Given the large discrepancy in admission figures found between the routine SMR01 data on admissions (274) and those identified through BOSU (102), it is likely that the study has underestimated the incidence of serious eye injury in 2009. It is, however, important to note that even if all of the 274 patients had been included in this study as valid cases, the study would still have found a considerable reduction in incidence of serious eye injury in 2009 compared with 1992. The degree of under-coverage, therefore, may explain some but not all of the reported reduction in incidence, and it may be reasonable to conclude that there has been a considerable reduction in incidence of serious eye injury in the population of Scotland since 1992.

The 2009 sample may have been biased towards more serious eye injuries, compared with the 1992 data, because of changes in the delivery of care. Among the eye injury cases, the study found higher proportion of patients with poor visual outcome in 2009 compared with 1992. This is consistent with the above-mentioned type of bias. Also consistent with the poorer coverage problem is the finding of a large reduction in population risk (incidence) of poor visual outcome in 2009 compared with 1992.

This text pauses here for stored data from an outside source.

(** * claude-memory-bridge: prefix inference, mapping discovery and link
    reconciliation

    A shallow embedding of [index.ts].  The program reads and mutates the
    file system through [node:fs]; the embedding threads an explicit
    file-system store through a small state-and-exception monad.  Console
    output and the interactive wizard are not modelled. *)

From Stdlib Require Import ZArith Ascii String.
From stdpp Require Import gmap strings list fin_maps.

Local Open Scope Z_scope.
Local Open Scope nat_scope.

(** ** JavaScript string primitives used by the program *)

Module JsString.

(** [s.replaceAll(from, to)] for one-character patterns. *)
Fixpoint replaceAll (from to : ascii) (s : string) : string :=
  match s with
  | EmptyString => EmptyString
  | String c s' =>
      String (if Ascii.eqb c from then to else c) (replaceAll from to s')
  end.

(** [s.startsWith(p)]. *)
Fixpoint startsWith (s p : string) {struct p} : bool :=
  match p with
  | EmptyString => true
  | String c p' =>
      match s with
      | EmptyString => false
      | String d s' => Ascii.eqb d c && startsWith s' p'
      end
  end.

Fixpoint take (n : nat) (s : string) : string :=
  match n, s with
  | S n', String c s' => String c (take n' s')
  | _, _ => EmptyString
  end.

Fixpoint drop (n : nat) (s : string) : string :=
  match n, s with
  | S n', String _ s' => drop n' s'
  | _, _ => s
  end.

(** [s.slice(b, e)] and [s.slice(b)] for indices [0 <= b]. *)
Definition slice (s : string) (b e : nat) : string := take (e - b) (drop b s).
Definition sliceFrom (s : string) (b : nat) : string := drop b s.

(** [s[i]]: [None] stands for [undefined]. *)
Definition charAt (s : string) (i : nat) : option ascii := String.get i s.

(** [s.lastIndexOf(c)]: the scan keeps the last matching index, [-1] when
    there is none. *)
Fixpoint lastIndexOfFrom (c : ascii) (s : string) (i found : Z) : Z :=
  match s with
  | EmptyString => found
  | String a s' =>
      lastIndexOfFrom c s' (i + 1)%Z (if Ascii.eqb a c then i else found)
  end.

Definition lastIndexOf (s : string) (c : ascii) : Z :=
  lastIndexOfFrom c s 0%Z (-1)%Z.

Fixpoint contains (c : ascii) (s : string) : bool :=
  match s with
  | EmptyString => false
  | String a s' => Ascii.eqb a c || contains c s'
  end.

End JsString.

Import JsString.
(** * ExcelDataTransformer: a shallow embedding and its properties

    The development follows src/ExcelDataTransformer.py: the marker based
    table extraction ([_load_excel]), the filter ([filter_data]), the
    format detector ([detect_file_format]) and the read-merge-write of
    the structured document ([update_output_file]).

    Python strings are modelled as [string], one [ascii] per code point
    below 256.  The libraries the program calls (pandas, json, yaml) are
    modelled by the functions of the modules [Py] and [Pandas] below, next
    to a reference to the library behaviour they stand for. *)

From Stdlib Require Import ZArith List Lia Bool Ascii String DecimalString.
From stdpp Require Import gmap strings.
Import ListNotations.

Local Open Scope string_scope.
Local Open Scope Z_scope.

(** ** Python text primitives *)

Module Py.

(** [str.isspace] on one code point below 256: TAB..CR, FS..US, space,
    NEL (0x85) and NBSP (0xA0). *)
Definition isspace (c : ascii) : bool :=
  let n := nat_of_ascii c in
  ((9 <=? n) && (n <=? 13) || (28 <=? n) && (n <=? 32)
   || (n =? 133) || (n =? 160))%nat.

Fixpoint lstrip (s : string) : string :=
  match s with
  | String c r => if isspace c then lstrip r else s
  | EmptyString => EmptyString
  end.

(** Trailing white space: a character is kept when it is not white
    space or when something that is kept follows it. *)
Fixpoint rstrip (s : string) : string :=
  match s with
  | EmptyString => EmptyString
  | String c r =>
      match rstrip r with
      | EmptyString => if isspace c then EmptyString else String c EmptyString
      | r' => String c r'
      end
  end.

(** [str.strip()] *)
Definition strip (s : string) : string := rstrip (lstrip s).

(** [str.startswith(p)] *)
Fixpoint startswith (p s : string) : bool :=
  match p, s with
  | EmptyString, _ => true
  | String a p', String b s' => Ascii.eqb a b && startswith p' s'
  | String _ _, EmptyString => false
  end.

(** [c in s] for a one-character [c] *)
Fixpoint contains (c : ascii) (s : string) : bool :=
  match s with
  | EmptyString => false
  | String a r => Ascii.eqb a c || contains c r
  end.

(** [str.lower()] on code points below 256: A..Z and the Latin-1 capitals
    0xC0..0xDE (without the multiplication sign 0xD7) move up by 32. *)
Definition lower_char (c : ascii) : ascii :=
  let n := nat_of_ascii c in
  if ((65 <=? n) && (n <=? 90)
      || (192 <=? n) && (n <=? 222) && negb (n =? 215))%nat
  then ascii_of_nat (n + 32) else c.

Fixpoint lower (s : string) : string :=
  match s with
  | EmptyString => EmptyString
  | String c r => String (lower_char c) (lower r)
  end.

Definition LF : ascii := ascii_of_nat 10.
Definition CR : ascii := ascii_of_nat 13.

(** [f.readline()] on a file opened in text mode with universal
    newlines: the characters up to the first line end (LF, CR or CRLF),
    the line end itself being returned as one LF. *)
Fixpoint readline (s : string) : string :=
  match s with
  | EmptyString => EmptyString
  | String c r =>
      if (Ascii.eqb c LF || Ascii.eqb c CR)%bool
      then String LF EmptyString
      else String c (readline r)
  end.

(** [s.split(",")]: never empty, keeps empty fields, strips nothing. *)
Fixpoint split (sep : ascii) (s : string) : list string :=
  match s with
  | EmptyString => [EmptyString]
  | String c r =>
      if Ascii.eqb c sep then EmptyString :: split sep r
      else match split sep r with
           | w :: ws => String c w :: ws
           | [] => [String c EmptyString]
           end
  end.

(** Decimal text of an integer, as [str(int)] and [json] print it. *)
Definition str_of_Z (z : Z) : string := NilZero.string_of_int (Z.to_int z).

End Py.

(** ** Exceptions

    One constructor per [raise] of the source (with the values its
    f-string interpolates) and per library exception the program can
    meet. *)

Inductive exn : Type :=
  | EmptyOrCorrupted (file_path : string)
      (* ValueError(f"File {file_path} is empty or corrupted") *)
  | UnknownFileFormat
      (* ValueError("Unknown file format") *)
  | CannotUpdateCSV
      (* ValueError("Cannot update CSV files incrementally") *)
  | ErrorReadingOrParsing (output_file : string) (cause : exn)
      (* ValueError(f"Error reading or parsing {output_file}: {e}") *)
  | NoHeadersFound (header_keyword : string)
      (* ValueError(f"No '{header_keyword}' headers found in ...") *)
  | TypeError (what : string)
  | KeyError (key : string)
  | IndexError
  | AttributeError (what : string)
  | SyntaxError
  | UndefinedVariableError (name : string)   (* pandas, a NameError *)
  | DecodeError                              (* json / yaml parse failure *)
  | FileNotFoundError (file_path : string).

Inductive result (A : Type) : Type :=
  | Ok (a : A)
  | Raise (e : exn).
Arguments Ok {A} a.
Arguments Raise {A} e.

Definition bind {A B} (r : result A) (k : A -> result B) : result B :=
  match r with
  | Ok a => k a
  | Raise e => Raise e
  end.

Notation "'let*' x ':=' r 'in' k" := (bind r (fun x => k))
  (at level 10, x name, r at level 100, k at level 200).
Notation "'let*' '_' ':=' r 'in' k" := (bind r (fun _ => k))
  (at level 10, r at level 100, k at level 200).
(** * Aleo GUI wallet: wallet core, transaction manager, chain integration,
      security manager

    A shallow embedding of the Python sources

      - [dist/wallet_core.py]            (class [AleoWalletCore])
      - [transaction_manager.py]         (class [TransactionManager])
      - [dist/blockchain_integration.py] (class [BlockchainIntegration])
      - [dist/aleo_api.py]               (class [AleoBlockchainAPI])
      - [security.py]                    (class [SecurityManager])

    Conventions.  A Python [float] is an IEEE 754 binary64 number
    ([PrimFloat.float], rounding to nearest even, with its infinities,
    signed zeros and NaN), and [+], [-], [*], [<], [<=] on floats are the
    primitive operations; an [int] met by a float (the [0] of
    [.get("fee", 0)], the [2] of [default_fee * 2], the balance [0] of a
    new account) is the float of the same value, from which the arithmetic
    and the comparisons of these methods do not tell it apart.  Every reading of the clock ([int(time.time())],
    [time.time()]) is an explicit argument of its own, a method that reads
    it at several places taking one argument for each place; random bytes
    ([secrets.token_bytes], [os.urandom]) are explicit arguments; a Python
    exception is the [Raise] branch of [result], and a method that mutates
    [self] is a computation in the state-and-exception monad [M] (the state
    reached before a [raise] is kept, as in Python). *)

From Stdlib Require Import ZArith NArith String Ascii List Lia Bool Floats.
From Stdlib Require Uint63.
From Stdlib.Strings Require Import Byte.
From stdpp Require Import base decidable option list strings numbers pretty.
(** C10. For a clearance with status "Document Submitting" whose
    [required_documents] table holds no mandatory row, every successful
    [update_document_status] call leaves the persisted status at "Review":
    the save inside the call does not promote (it leaves "Document
    Submitting", for want of a mandatory row), and the re-scan after it, which
    has no such test, finds all mandatory rows accepted and writes "Review"
    directly. *)
Theorem update_document_status_no_mandatory_review
  (n target st : string) (why : option string) (s s' : Site) (r : Response)
  (c0 : CustomClearance) :
  lookup_clearance n s = Some c0 ->
  status c0 = "Document Submitting" ->
  (forall d, In d (required_documents c0) -> is_required d = false) ->
  update_document_status n target st why s = Ok (r, s') ->
  required_documents c0 <> []
  /\ (exists c1 s1,
        save (set_required_documents c0
                (fst (update_found_row (required_documents c0) target
                        (fun d => judge d st why)))) s = Ok (c1, s1)
        /\ status c1 = "Document Submitting"
        /\ s' = update_row n (fun c => set_status c "Review") s1
        /\ lookup_clearance n s' = Some (set_status c1 "Review"))
  /\ option_map status (lookup_clearance n s') = Some "Review".
Proof.
  intros Hc0 Hds Hnone H.
  destruct (update_document_status_inv _ _ _ _ _ _ _ H)
    as (c0' & rows & c1 & s1 & Hc0' & Hrows & Hsave & Hc1 & Hlook & Hs').
  rewrite Hc0 in Hc0'. inversion Hc0'; subst c0'. clear Hc0'.
  assert (Hne : required_documents c0 <> []).
  { intros E. rewrite E in Hrows. discriminate. }
  assert (Hflags : map is_required rows = map is_required (required_documents c0)).
  { apply (update_found_row_is_required _ _ target (fun d => judge d st why) true);
      [| exact Hrows].
    intros d. unfold judge. destruct (truthy why); reflexivity. }
  assert (Hex0 : existsb is_required (required_documents c0) = false).
  { destruct (existsb _ _) eqn:E; [| reflexivity].
    apply existsb_exists in E. destruct E as [d [Hin Hreq]].
    rewrite (Hnone d Hin) in Hreq. discriminate. }
  assert (Hex : existsb is_required rows = false).
  { now rewrite existsb_is_required_map, Hflags, <- existsb_is_required_map. }
  assert (Hrd : required_documents c1 = rows)
    by now rewrite Hc1, auto_promote_required_documents.
  assert (Hst : status c1 = "Document Submitting").
  { rewrite Hc1, auto_promote_spec. simpl. rewrite Hex, andb_false_r. simpl.
    exact Hds. }
  assert (Hn : nonempty rows = true).
  { destruct rows; [| reflexivity].
    destruct (required_documents c0); [now contradiction Hne | discriminate]. }
  rewrite Hrd, Hst, Hn, (no_mandatory_all_accepted _ Hex) in Hs'. simpl in Hs'.
  assert (Hlook' : lookup_clearance n s' = Some (set_status c1 "Review")).
  { rewrite Hs', lookup_update_row by (intros c Hc; exact Hc).
    now rewrite String.eqb_refl, Hlook. }
  split; [exact Hne |]. split.
  - exists c1, s1. rewrite Hrows. simpl. now repeat split.
  - now rewrite Hlook'.
Qed.
(** The loop of the whole download on a cache that holds the first blocks
    of the body: the blocks are added in order, and once the cache is full
    each new block is evicted as soon as it is stored, when the read head
    is in block 0. *)
Lemma store_blocks_result (body : list byte) (passes : nat) :
  forall (k : nat) (s : NetworkStream),
    0 < BLOCK_SIZE -> 0 <= MAX_CACHE_BLOCKS ->
    block_count body <= MAX_CACHE_BLOCKS \/ read_head s / BLOCK_SIZE = 0 ->
    Z.of_nat k <= block_count body ->
    block_count body <= Z.of_nat k + Z.of_nat passes ->
    downloaded_data s
    = blocks_of body (Z.to_nat (Z.min (Z.of_nat k) MAX_CACHE_BLOCKS)) ->
    let s' := store_blocks passes (Z.of_nat k * BLOCK_SIZE) body s in
    downloaded_data s'
    = blocks_of body (Z.to_nat (Z.min (block_count body) MAX_CACHE_BLOCKS))
    /\ len s' = len s /\ block_num s' = block_num s
    /\ read_head s' = read_head s /\ error s' = error s
    /\ ready s' = ready s.
Proof.
  induction passes as [|passes IH]; intros k s Hbs Hmax Hfit Hk Hp Hdd.
  - simpl. replace (block_count body) with (Z.of_nat k) by lia.
    repeat split. exact Hdd.
  - cbv zeta. cbn [store_blocks].
    assert (Hsz : 0 <= vector_size body) by (unfold vector_size; lia).
    assert (Hcnt : Z.of_nat k * BLOCK_SIZE < vector_size body
                   <-> Z.of_nat k < block_count body).
    { unfold block_count.
      pose proof (block_le_offset BLOCK_SIZE
                    (vector_size body + BLOCK_SIZE - 1) (Z.of_nat k + 1) Hbs)
        as [Hto Hfrom].
      split; intros H.
      - assert (Z.of_nat k + 1
                <= (vector_size body + BLOCK_SIZE - 1) / BLOCK_SIZE)
          by (apply Hfrom; nia).
        lia.
      - assert ((Z.of_nat k + 1) * BLOCK_SIZE
                <= vector_size body + BLOCK_SIZE - 1)
          by (apply Hto; lia).
        nia. }
    destruct (Z.ltb_spec (Z.of_nat k * BLOCK_SIZE) (vector_size body))
      as [Hlt|Hge].
    + apply Hcnt in Hlt.
      rewrite Z.div_mul by lia.
      set (block := subvector body (Z.of_nat k * BLOCK_SIZE)
                      (Z.min (Z.of_nat k * BLOCK_SIZE + BLOCK_SIZE)
                             (vector_size body))).
      set (s1 := set_data (Z.of_nat k) block s).
      destruct (set_data_frame (Z.of_nat k) block s)
        as (Hrh & Hlen & Hbn & Hrdy & Herr & _). fold s1 in Hrh, Hlen, Hbn, Hrdy, Herr.
      assert (Hdd1 : downloaded_data s1
                     = blocks_of body
                         (Z.to_nat (Z.min (Z.of_nat (S k)) MAX_CACHE_BLOCKS))).
      { unfold s1, set_data. rewrite Hdd.
        rewrite map_assign_last.
        2:{ eapply Forall_impl; [|apply blocks_of_keys]. simpl. intros; lia. }
        unfold map_size. rewrite length_app, blocks_of_length.
        cbn [length].
        destruct (Z.ltb_spec MAX_CACHE_BLOCKS
                    (Z.of_nat (Z.to_nat (Z.min (Z.of_nat k) MAX_CACHE_BLOCKS)
                               + 1))) as [Hover|Hroom].
        - (* the cache is full *)
          assert (Hfull : Z.min (Z.of_nat k) MAX_CACHE_BLOCKS
                          = MAX_CACHE_BLOCKS) by lia.
          assert (Hfull' : Z.min (Z.of_nat (S k)) MAX_CACHE_BLOCKS
                           = MAX_CACHE_BLOCKS) by lia.
          rewrite Hfull, Hfull'.
          assert (Hcur : read_head s / BLOCK_SIZE = 0) by (destruct Hfit; lia).
          rewrite Hcur.
          destruct (Z.to_nat MAX_CACHE_BLOCKS) as [|n] eqn:En.
          + simpl. destruct (Z.ltb_spec (Z.of_nat k) 0); [lia|].
            reflexivity.
          + rewrite blocks_of_first_key by lia.
            destruct (Z.ltb_spec 0 0); [lia|].
            cbn [downloaded_data set_downloaded_data].
            unfold erase_last. apply removelast_last.
        - cbn [downloaded_data set_downloaded_data].
          replace (Z.to_nat (Z.min (Z.of_nat (S k)) MAX_CACHE_BLOCKS))
            with (S k) by lia.
          replace (Z.to_nat (Z.min (Z.of_nat k) MAX_CACHE_BLOCKS))
            with k by lia.
          reflexivity. }
      replace (Z.of_nat k * BLOCK_SIZE + BLOCK_SIZE)
        with (Z.of_nat (S k) * BLOCK_SIZE) by lia.
      destruct (IH (S k) s1 Hbs Hmax) as (H1 & H2 & H3 & H4 & H5 & H6);
        [rewrite Hrh; exact Hfit | lia | lia | exact Hdd1 |].
      split; [exact H1|]. repeat split; congruence.
    + assert (block_count body = Z.of_nat k).
      { destruct (Z.eq_dec (block_count body) (Z.of_nat k)); [assumption|].
        assert (Z.of_nat k < block_count body) by lia.
        apply Hcnt in H. lia. }
      repeat split. rewrite H. exact Hdd.
Qed.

This study suggests that there is overall less ocular trauma being admitted to hospitals in Scotland and less risk of a poor visual outcome. These results could be used to plan future acute eye care services, potential centralisation of ocular trauma management and how to target campaigns to prevent trauma.

In summary, we report a reduction in the incidence of serious ocular trauma, and a reduction in vision loss from such injuries. But as with other serious trauma, young adult males continue to be at highest risk, posing a challenge for creating alternative approaches to prevention strategies.